Gregory of Nyssa saw the flaw in that theory, namely that it really puts the devil on an equality with God. It allows him to make a bargain with God on equal terms. So Gregory of Nyssa conceived of the extraordinary idea of a trick played by God. The devil was tricked by the seeming weakness of the incarnation. He mistook Jesus for a mere man. He tried to exert his authority over him and, by trying to do so, lost it. Again it is an odd idea--that God should conquer the devil by a trick.

Another two hundred years passed and Gregory the Great took up the idea. He used a fantastic metaphor. The incarnation was a divine stratagem to catch the great leviathan. The deity of Christ was the hook, his flesh was the bait. When the bait was dangled before Leviathan, the devil, he swallowed it, and tried to swallow the hook, too, and so was overcome forever.

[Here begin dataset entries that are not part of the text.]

(* ===== verification/BitTorrentProtocol.v ===== *)
(** * The protocol with the peers (bittorrent_session.inl)

    An abstract specification of what a session may send to a peer, given what it has
    received from it, and the refinement: all that the handlers of [BitTorrentSession]
    send, in every sequence of events, is allowed.  The state of a peer is shared by its
    connections, as in the code. *)
From S2P Require Import Prelude MessageBlock BitTorrentPieces BitTorrentChunks Platform.
From S2P Require Import BitTorrentFiles BitTorrentStore BitTorrentText BitTorrentWire BitTorrentSession.

(** ** The specification

    What has been agreed with a peer: its connections, whether it chokes this side,
    whether interest in it has been declared, whether it may be served, and the number of
    blocks that have been requested and not received. *)
Record view := View {
  v_connections : list Z;
  v_choked : bool;
  v_interested : bool;
  v_serving : bool;
  v_outstanding : Z
}.
Definition view_init : view := View [] true false false 0.

(** what a message of the peer changes *)
Definition received (t : BitTorrent_MessageType) (v : view) : view :=
  match t with
  | BITTORRENT_MESSAGETYPE_CHOKE =>
      View (v_connections v) true (v_interested v) (v_serving v) (v_outstanding v)
  | BITTORRENT_MESSAGETYPE_UNCHOKE =>
      View (v_connections v) false (v_interested v) (v_serving v) (v_outstanding v)
  | BITTORRENT_MESSAGETYPE_PIECE =>
      View (v_connections v) (v_choked v) (v_interested v) (v_serving v) (v_outstanding v - 1)
  | _ => v
  end.

(** what may be sent, and what this changes: no request while choked, no data to a peer
    that has not been unchoked, and interest is declared once *)
Definition accept (t : BitTorrent_MessageType) (v : view) : option view :=
  match t with
  | BITTORRENT_MESSAGETYPE_UNCHOKE =>
      Some (View (v_connections v) (v_choked v) (v_interested v) true (v_outstanding v))
  | BITTORRENT_MESSAGETYPE_CHOKE =>
      Some (View (v_connections v) (v_choked v) (v_interested v) false (v_outstanding v))
  | BITTORRENT_MESSAGETYPE_INTERESTED =>
      if v_interested v then None
      else Some (View (v_connections v) (v_choked v) true (v_serving v) (v_outstanding v))
  | BITTORRENT_MESSAGETYPE_NOT_INTERESTED =>
      Some (View (v_connections v) (v_choked v) false (v_serving v) (v_outstanding v))
  | BITTORRENT_MESSAGETYPE_REQUEST =>
      if v_choked v then None
      else Some (View (v_connections v) (v_choked v) (v_interested v) (v_serving v)
                   (v_outstanding v + 1))
  | BITTORRENT_MESSAGETYPE_PIECE => if v_serving v then Some v else None
  | _ => None
  end.

(** messages that are always allowed *)
Definition unconditional (t : BitTorrent_MessageType) : bool :=
  match t with
  | BITTORRENT_MESSAGETYPE_HAVE | BITTORRENT_MESSAGETYPE_BITFIELD => true
  | _ => false
  end.

(** the events that a session handles *)
Inductive event (B : Type) :=
  | Connected (id : Z)
  | Disconnected (id : Z)
  | Received (id : Z) (r : BitTorrent_PeerRecord) (d : option (list B))
  | TrackerConnected (found : bool) (id : Z)
  | TrackerDisconnected (id : Z)
  | TrackerRedirected (location : string)
  | TrackerFailed.
Arguments Connected {B} id.
Arguments Disconnected {B} id.
Arguments Received {B} id r d.
Arguments TrackerConnected {B} found id.
Arguments TrackerDisconnected {B} id.
Arguments TrackerRedirected {B} location.
Arguments TrackerFailed {B}.

Section Protocol.
Context {B : Type}.
Implicit Types (env : environment) (vs : gmap Z view).

Definition send_step env (o : output B) vs : option (gmap Z view) :=
  match o with
  | Send id r _ =>
      if unconditional (type r) then Some vs
      else
        match connectionIdToPeerAddress env id with
        | Ok a => v ← vs !! a; v' ← accept (type r) v; Some (<[a := v']> vs)
        | _ => None
        end
  | _ => Some vs
  end.
Fixpoint sends env (os : list (output B)) vs : option (gmap Z view) :=
  match os with
  | [] => Some vs
  | o :: os' => vs' ← send_step env o vs; sends env os' vs'
  end.

Definition at_peer env (id : Z) (f : Z → gmap Z view) : gmap Z view :=
  match connectionIdToPeerAddress env id with Ok a => f a | _ => ∅ end.

Definition receive_step env (ev : event B) vs : gmap Z view :=
  match ev with
  | Connected id => at_peer env id (λ a,
      let v := default view_init (vs !! a) in
      <[a := View (v_connections v ++ [id]) (v_choked v) (v_interested v) (v_serving v)
               (v_outstanding v)]> vs)
  | Disconnected id => at_peer env id (λ a,
      let v := default view_init (vs !! a) in
      let l := remove_id id (v_connections v) in
      if bool_decide (l = []) then delete a vs
      else <[a := View l (v_choked v) (v_interested v) (v_serving v) (v_outstanding v)]> vs)
  | Received id r _ =>
      if record_length r =? 0 then vs
      else at_peer env id (λ a, alter (received (type r)) a vs)
  | _ => vs
  end.

(** a log of events, each with what is outside and what is sent *)
Definition entry : Type := environment * event B * list (output B).
Fixpoint accepts (log : list entry) vs : option (gmap Z view) :=
  match log with
  | [] => Some vs
  | (env, ev, os) :: log' =>
      vs' ← sends env os (receive_step env ev vs); accepts log' vs'
  end.
End Protocol.

(** ** The session *)
Definition view_of (p : peer) : view :=
  View (peer_connections p) (am_choking (status p)) (am_interested (status p))
    (negb (peer_choking (status p))) (requesting_piece (status p)).

Section Handling.
Context {B FS E : Type} `{MessageBlock B} `{FileSystem FS} `{!FileStream FS} `{Bencoding E}.
Variable separator : string.
Variable download_directory : string.
Variables basename file_basename : string → string.
Variable fileExtension : string → string.
Variable sort_identifiers : list string → list string.
Variable digitsBase10 : Z → Z.
Variable SHA1 : list Z → list Z.
Variable std_sort : list (chunk B) → list (chunk B).
Variable c : configuration E.
Variable peerId : string.

Definition abs (s : session B FS) : gmap Z view := view_of <$> peerState s.

Definition handle (env : environment) (ev : event B) (s : session B FS) :
    outcome (session B FS) :=
  match ev with
  | Connected id => connect SHA1 c peerId env id s
  | Disconnected id => disconnect file_basename c env id s
  | Received id r d =>
      notify separator download_directory basename fileExtension sort_identifiers
        digitsBase10 SHA1 std_sort c env id r d s
  | TrackerConnected found id => trackerConnect c found id s
  | TrackerDisconnected id => trackerDisconnect c id s
  | TrackerRedirected location => Ok (trackerRedirect c location s)
  | TrackerFailed => Ok (trackerError c s)
  end.

(** runs of the session, with their logs *)
Inductive run : session B FS → list (entry (B := B)) → session B FS → Prop :=
  | run_nil s : run s [] s
  | run_step s env ev os s1 log s' :
      handle env ev s = Ok s1 → outputs s1 = outputs s ++ os → run s1 log s' →
      run s ((env, ev, os) :: log) s'.
End Handling.

(** every message can be sent *)
Definition working (env : environment) : Prop :=
  ∀ id, message_available env id = true ∧ send_works env id = true.

(** ** The refinement *)
Section Effects.
Context {B FS : Type}.
Implicit Types (s : session B FS) (p : peer) (env : environment) (vs : gmap Z view).
Implicit Types (o : output B) (os : list (output B)).

Definition quiet (o : output B) : bool :=
  match o with Send _ r _ => unconditional (type r) | _ => true end.

Lemma sends_app env os os' vs :
  sends env (os ++ os') vs = (vs' ← sends env os vs; sends env os' vs').
Proof.
  revert vs. induction os as [|o os IH]; intros vs; [done|].
  cbn. destruct (send_step env o vs); [apply IH|done].
Qed.

Lemma sends_quiet env os vs : Forall (λ o, quiet o = true) os → sends env os vs = Some vs.
Proof.
  induction 1 as [|o os Ho _ IH]; [done|]. cbn.
  destruct o; cbn in Ho |- *; by rewrite ?Ho.
Qed.

(** [s'] follows [s] with sends that are allowed *)
Definition effect env s s' : Prop :=
  ∃ os, outputs s' = outputs s ++ os ∧ sends env os (abs s) = Some (abs s').
(** the same with sends that are always allowed, and no change to the peers *)
Definition silent s s' : Prop :=
  abs s' = abs s ∧ ∃ os, outputs s' = outputs s ++ os ∧ Forall (λ o, quiet o = true) os.

Lemma effect_trans env s1 s2 s3 : effect env s1 s2 → effect env s2 s3 → effect env s1 s3.
Proof.
  intros (os & Ho & Hs) (os' & Ho' & Hs'). exists (os ++ os').
  split; [by rewrite Ho', Ho, app_assoc|]. by rewrite sends_app, Hs.
Qed.
Lemma silent_effect env s s' : silent s s' → effect env s s'.
Proof. intros [Ha (os & Ho & Hq)]. exists os. split; [done|]. rewrite Ha. by apply sends_quiet. Qed.
Lemma silent_refl s : silent s s.
Proof. split; [done|]. exists []. by rewrite app_nil_r. Qed.
Lemma silent_trans s1 s2 s3 : silent s1 s2 → silent s2 s3 → silent s1 s3.
Proof.
  intros [Ha (os & Ho & Hq)] [Ha' (os' & Ho' & Hq')]. split; [congruence|].
  exists (os ++ os'). split; [by rewrite Ho', Ho, app_assoc|]. by apply Forall_app.
Qed.
Lemma silent_emit o s : quiet o = true → silent s (emit o s).
Proof. intros Hq. split; [done|]. exists [o]. split; [done|]. by constructor. Qed.
(** a change that shows neither in the peers nor in the outputs *)
Lemma silent_same s s' : peerState s' = peerState s → outputs s' = outputs s → silent s s'.
Proof.
  intros Hp Ho. split; [unfold abs; by rewrite Hp|]. exists []. by rewrite app_nil_r.
Qed.

(** what an event leads to, from the view [vs] that its receipt gives *)
Definition follows env vs s s' : Prop :=
  ∃ os, outputs s' = outputs s ++ os ∧ sends env os vs = Some (abs s').

Lemma follows_effect env vs s1 s2 s3 :
  follows env vs s1 s2 → effect env s2 s3 → follows env vs s1 s3.
Proof.
  intros (os & Ho & Hs) (os' & Ho' & Hs'). exists (os ++ os').
  split; [by rewrite Ho', Ho, app_assoc|]. by rewrite sends_app, Hs.
Qed.
(** the peers change with quiet outputs only *)
Lemma follows_quiet env s1 s2 s3 :
  silent s1 s2 → outputs s3 = outputs s2 → follows env (abs s3) s1 s3.
Proof.
  intros [_ (os & Ho & Hq)] Ho'. exists os. split; [congruence|]. by apply sends_quiet.
Qed.
Lemma follows_now env s s' : outputs s' = outputs s → follows env (abs s') s s'.
Proof. intros Ho. apply (follows_quiet env s s); [apply silent_refl|done]. Qed.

Finally Peter the Lombard brings this idea to its most grotesque and repulsive. "The Cross," he said, "was a mouse-trap to catch the devil, baited with the blood of Christ." All this simply shows what happens when men take a lovely and precious picture and try to make a cold theology out of it.

Suppose we say, "Sorrow is the price of love," we mean that love cannot exist without the possibility of sorrow, but we never even think of trying to explain to whom that price is paid. Suppose we say that freedom can be obtained only at the price of blood, toil, tears and sweat, we never think of investigating to whom that price is paid. This saying of Jesus is a simple and pictorial way of saying that it cost the life of Jesus to bring men back from their sin into the love of God. It means that the cost of our salvation was the Cross of Christ. Beyond that we cannot go, and beyond that we do not need to go. We know only that something happened on the Cross which opened for us the way to God.